-- Opening Marker --

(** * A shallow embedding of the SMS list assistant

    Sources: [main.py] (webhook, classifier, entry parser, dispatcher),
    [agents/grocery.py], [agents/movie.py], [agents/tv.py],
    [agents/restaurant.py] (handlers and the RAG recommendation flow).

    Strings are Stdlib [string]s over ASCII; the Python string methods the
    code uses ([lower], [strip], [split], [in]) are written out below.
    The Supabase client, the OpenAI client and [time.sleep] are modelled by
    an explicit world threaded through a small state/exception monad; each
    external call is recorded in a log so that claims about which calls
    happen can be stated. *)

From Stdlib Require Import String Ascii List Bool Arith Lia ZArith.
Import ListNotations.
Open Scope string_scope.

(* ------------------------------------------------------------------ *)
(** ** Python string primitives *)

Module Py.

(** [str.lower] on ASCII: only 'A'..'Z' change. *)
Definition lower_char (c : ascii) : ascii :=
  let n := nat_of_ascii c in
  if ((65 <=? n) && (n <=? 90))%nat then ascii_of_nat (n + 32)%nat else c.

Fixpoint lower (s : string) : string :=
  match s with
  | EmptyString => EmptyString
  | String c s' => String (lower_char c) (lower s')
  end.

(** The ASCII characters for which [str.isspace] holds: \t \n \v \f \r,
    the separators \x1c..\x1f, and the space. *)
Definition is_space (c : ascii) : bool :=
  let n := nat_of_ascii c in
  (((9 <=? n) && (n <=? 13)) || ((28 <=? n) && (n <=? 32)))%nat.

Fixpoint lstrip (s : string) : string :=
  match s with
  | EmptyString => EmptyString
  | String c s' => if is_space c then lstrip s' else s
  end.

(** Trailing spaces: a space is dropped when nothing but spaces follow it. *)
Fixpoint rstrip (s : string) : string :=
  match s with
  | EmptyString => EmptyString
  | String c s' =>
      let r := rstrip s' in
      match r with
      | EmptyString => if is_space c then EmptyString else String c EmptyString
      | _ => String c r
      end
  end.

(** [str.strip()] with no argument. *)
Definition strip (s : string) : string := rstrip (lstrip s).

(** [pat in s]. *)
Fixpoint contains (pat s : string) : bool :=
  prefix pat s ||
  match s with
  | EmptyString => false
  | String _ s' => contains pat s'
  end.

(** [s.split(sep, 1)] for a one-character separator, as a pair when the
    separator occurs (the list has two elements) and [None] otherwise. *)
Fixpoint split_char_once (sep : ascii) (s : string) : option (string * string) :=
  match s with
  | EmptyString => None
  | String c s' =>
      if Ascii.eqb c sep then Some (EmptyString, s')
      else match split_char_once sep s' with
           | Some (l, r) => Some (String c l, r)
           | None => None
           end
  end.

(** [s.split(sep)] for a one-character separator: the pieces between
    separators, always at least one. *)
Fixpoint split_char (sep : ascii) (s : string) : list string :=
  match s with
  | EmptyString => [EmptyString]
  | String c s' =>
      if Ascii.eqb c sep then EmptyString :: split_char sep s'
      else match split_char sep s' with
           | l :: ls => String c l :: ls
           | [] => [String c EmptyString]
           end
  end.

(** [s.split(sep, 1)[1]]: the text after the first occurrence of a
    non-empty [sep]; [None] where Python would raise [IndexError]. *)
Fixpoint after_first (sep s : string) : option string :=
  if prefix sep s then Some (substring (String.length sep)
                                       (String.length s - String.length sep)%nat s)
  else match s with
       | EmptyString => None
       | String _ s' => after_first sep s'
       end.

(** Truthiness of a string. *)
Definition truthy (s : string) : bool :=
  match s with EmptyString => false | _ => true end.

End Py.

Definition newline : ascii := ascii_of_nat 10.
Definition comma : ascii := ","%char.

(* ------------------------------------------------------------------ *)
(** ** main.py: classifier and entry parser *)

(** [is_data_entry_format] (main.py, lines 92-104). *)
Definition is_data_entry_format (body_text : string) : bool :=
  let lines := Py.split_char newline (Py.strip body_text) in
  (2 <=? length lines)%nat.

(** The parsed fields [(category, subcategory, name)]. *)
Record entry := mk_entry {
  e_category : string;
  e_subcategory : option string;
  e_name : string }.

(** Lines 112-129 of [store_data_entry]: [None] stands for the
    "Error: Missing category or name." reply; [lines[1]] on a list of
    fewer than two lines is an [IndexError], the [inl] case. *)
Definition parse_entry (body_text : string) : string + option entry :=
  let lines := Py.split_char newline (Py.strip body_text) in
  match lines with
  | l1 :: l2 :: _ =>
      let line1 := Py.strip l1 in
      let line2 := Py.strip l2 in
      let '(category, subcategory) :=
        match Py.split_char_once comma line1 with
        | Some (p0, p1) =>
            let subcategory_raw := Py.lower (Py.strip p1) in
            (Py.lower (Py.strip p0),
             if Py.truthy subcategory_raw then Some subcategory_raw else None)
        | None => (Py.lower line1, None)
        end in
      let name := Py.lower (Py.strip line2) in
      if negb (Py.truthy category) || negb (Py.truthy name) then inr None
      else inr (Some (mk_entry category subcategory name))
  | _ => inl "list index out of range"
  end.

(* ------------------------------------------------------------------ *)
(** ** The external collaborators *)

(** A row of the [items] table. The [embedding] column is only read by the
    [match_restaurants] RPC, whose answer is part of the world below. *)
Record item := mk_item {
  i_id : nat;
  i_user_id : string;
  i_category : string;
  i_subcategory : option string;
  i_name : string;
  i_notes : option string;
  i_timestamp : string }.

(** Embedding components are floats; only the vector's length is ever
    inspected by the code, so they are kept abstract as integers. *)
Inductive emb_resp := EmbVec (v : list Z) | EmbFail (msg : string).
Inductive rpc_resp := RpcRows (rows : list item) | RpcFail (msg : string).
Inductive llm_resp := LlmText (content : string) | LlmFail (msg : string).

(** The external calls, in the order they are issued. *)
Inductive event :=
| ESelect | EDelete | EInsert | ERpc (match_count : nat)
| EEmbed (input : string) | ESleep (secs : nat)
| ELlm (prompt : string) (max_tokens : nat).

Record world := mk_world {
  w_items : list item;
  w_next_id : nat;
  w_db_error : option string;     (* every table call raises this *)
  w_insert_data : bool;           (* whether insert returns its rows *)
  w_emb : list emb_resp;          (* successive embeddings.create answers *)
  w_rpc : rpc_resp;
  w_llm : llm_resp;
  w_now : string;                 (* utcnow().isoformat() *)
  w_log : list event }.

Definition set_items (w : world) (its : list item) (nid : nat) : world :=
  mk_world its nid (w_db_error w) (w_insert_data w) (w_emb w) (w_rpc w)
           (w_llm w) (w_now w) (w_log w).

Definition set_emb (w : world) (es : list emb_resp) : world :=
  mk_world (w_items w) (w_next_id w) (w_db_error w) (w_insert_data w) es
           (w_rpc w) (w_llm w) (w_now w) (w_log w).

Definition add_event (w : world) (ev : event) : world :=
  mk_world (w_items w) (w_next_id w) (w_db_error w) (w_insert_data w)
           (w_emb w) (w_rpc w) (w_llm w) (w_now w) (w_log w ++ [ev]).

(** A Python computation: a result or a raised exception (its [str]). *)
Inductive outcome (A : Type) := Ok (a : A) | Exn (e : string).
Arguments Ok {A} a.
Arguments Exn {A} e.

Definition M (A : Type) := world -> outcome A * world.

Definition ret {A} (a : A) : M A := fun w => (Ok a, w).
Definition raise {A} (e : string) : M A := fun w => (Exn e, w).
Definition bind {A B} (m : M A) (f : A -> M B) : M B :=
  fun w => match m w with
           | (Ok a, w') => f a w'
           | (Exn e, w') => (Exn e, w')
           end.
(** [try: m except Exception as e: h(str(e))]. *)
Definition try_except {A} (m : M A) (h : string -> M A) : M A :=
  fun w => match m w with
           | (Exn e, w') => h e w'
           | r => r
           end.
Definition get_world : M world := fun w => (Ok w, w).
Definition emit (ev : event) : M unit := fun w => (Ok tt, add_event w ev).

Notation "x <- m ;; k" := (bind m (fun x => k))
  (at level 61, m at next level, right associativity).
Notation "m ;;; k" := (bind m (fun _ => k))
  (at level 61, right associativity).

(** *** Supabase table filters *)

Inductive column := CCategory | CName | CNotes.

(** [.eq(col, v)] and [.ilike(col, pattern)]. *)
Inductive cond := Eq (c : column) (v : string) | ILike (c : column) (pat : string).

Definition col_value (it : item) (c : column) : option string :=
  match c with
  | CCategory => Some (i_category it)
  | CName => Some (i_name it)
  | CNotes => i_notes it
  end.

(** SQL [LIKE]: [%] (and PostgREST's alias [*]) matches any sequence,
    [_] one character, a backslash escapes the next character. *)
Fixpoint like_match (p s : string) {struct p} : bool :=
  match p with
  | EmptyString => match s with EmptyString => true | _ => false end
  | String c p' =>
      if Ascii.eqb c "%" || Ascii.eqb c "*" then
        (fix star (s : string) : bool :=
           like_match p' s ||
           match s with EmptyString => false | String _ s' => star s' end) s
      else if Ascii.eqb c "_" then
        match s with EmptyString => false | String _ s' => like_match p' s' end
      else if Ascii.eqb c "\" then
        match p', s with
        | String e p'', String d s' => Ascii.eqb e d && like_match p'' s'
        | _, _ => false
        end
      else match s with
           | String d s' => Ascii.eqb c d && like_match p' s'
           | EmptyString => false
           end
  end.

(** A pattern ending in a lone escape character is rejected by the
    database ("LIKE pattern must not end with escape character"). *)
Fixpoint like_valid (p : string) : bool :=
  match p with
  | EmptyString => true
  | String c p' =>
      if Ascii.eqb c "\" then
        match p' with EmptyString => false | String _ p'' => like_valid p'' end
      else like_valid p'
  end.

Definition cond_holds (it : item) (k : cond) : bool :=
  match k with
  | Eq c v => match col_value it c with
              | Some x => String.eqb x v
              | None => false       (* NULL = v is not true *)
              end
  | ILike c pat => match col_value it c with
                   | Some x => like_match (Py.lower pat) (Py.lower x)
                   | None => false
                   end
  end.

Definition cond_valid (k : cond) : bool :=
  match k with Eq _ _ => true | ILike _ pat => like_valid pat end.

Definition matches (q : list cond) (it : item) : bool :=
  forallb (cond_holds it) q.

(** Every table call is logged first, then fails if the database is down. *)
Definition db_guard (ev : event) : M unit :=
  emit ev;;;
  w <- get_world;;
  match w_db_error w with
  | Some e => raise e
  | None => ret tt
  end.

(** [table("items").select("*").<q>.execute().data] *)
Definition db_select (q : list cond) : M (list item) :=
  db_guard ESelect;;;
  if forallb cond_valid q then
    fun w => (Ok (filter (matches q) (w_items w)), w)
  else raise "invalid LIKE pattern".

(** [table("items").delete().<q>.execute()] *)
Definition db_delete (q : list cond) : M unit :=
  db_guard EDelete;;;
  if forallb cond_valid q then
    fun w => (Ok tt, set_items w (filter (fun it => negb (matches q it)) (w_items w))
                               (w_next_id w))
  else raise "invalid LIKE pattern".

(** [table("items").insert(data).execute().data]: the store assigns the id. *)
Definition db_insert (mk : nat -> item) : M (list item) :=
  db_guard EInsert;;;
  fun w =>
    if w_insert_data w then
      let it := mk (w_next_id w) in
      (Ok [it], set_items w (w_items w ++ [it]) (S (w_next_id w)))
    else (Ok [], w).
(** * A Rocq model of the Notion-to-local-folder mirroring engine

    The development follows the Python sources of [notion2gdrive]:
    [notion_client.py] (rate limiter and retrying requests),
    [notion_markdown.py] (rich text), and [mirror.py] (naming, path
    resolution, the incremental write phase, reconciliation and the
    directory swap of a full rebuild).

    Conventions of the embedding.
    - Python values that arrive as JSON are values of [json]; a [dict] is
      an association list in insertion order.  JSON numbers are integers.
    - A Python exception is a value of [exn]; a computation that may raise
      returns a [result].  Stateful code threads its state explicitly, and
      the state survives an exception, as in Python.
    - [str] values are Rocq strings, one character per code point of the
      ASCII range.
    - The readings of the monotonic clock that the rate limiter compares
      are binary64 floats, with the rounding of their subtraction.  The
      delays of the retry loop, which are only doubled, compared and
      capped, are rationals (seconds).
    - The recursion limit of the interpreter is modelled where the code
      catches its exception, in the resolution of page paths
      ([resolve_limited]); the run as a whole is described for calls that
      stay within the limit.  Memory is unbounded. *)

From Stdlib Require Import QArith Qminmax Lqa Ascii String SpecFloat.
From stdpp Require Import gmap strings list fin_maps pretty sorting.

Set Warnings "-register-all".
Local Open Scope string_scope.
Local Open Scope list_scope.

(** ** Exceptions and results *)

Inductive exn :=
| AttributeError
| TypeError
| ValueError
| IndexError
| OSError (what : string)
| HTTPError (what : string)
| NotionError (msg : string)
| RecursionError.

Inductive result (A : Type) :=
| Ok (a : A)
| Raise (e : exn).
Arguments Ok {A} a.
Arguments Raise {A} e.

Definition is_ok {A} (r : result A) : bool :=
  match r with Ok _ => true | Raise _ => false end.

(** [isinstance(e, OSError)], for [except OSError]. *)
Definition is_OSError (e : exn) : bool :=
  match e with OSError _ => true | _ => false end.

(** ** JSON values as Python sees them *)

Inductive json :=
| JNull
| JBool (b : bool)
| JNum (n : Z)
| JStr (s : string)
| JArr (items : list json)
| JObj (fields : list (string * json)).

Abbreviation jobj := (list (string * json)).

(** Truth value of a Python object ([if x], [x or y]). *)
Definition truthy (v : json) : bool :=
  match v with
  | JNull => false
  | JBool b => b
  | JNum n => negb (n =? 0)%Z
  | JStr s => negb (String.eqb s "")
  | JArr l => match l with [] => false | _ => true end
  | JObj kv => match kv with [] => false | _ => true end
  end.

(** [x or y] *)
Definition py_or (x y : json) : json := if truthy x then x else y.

-- Closing Marker --

## PROBLEM DETAILS
Starting at the top of the data above, repeat every line exactly until the line containing "happen can be stated. *)" has been given, then stop.

## TASK RESPONSE
(** * A shallow embedding of the SMS list assistant

    Sources: [main.py] (webhook, classifier, entry parser, dispatcher),
    [agents/grocery.py], [agents/movie.py], [agents/tv.py],
    [agents/restaurant.py] (handlers and the RAG recommendation flow).

    Strings are Stdlib [string]s over ASCII; the Python string methods the
    code uses ([lower], [strip], [split], [in]) are written out below.
    The Supabase client, the OpenAI client and [time.sleep] are modelled by
    an explicit world threaded through a small state/exception monad; each
    external call is recorded in a log so that claims about which calls
    happen can be stated. *)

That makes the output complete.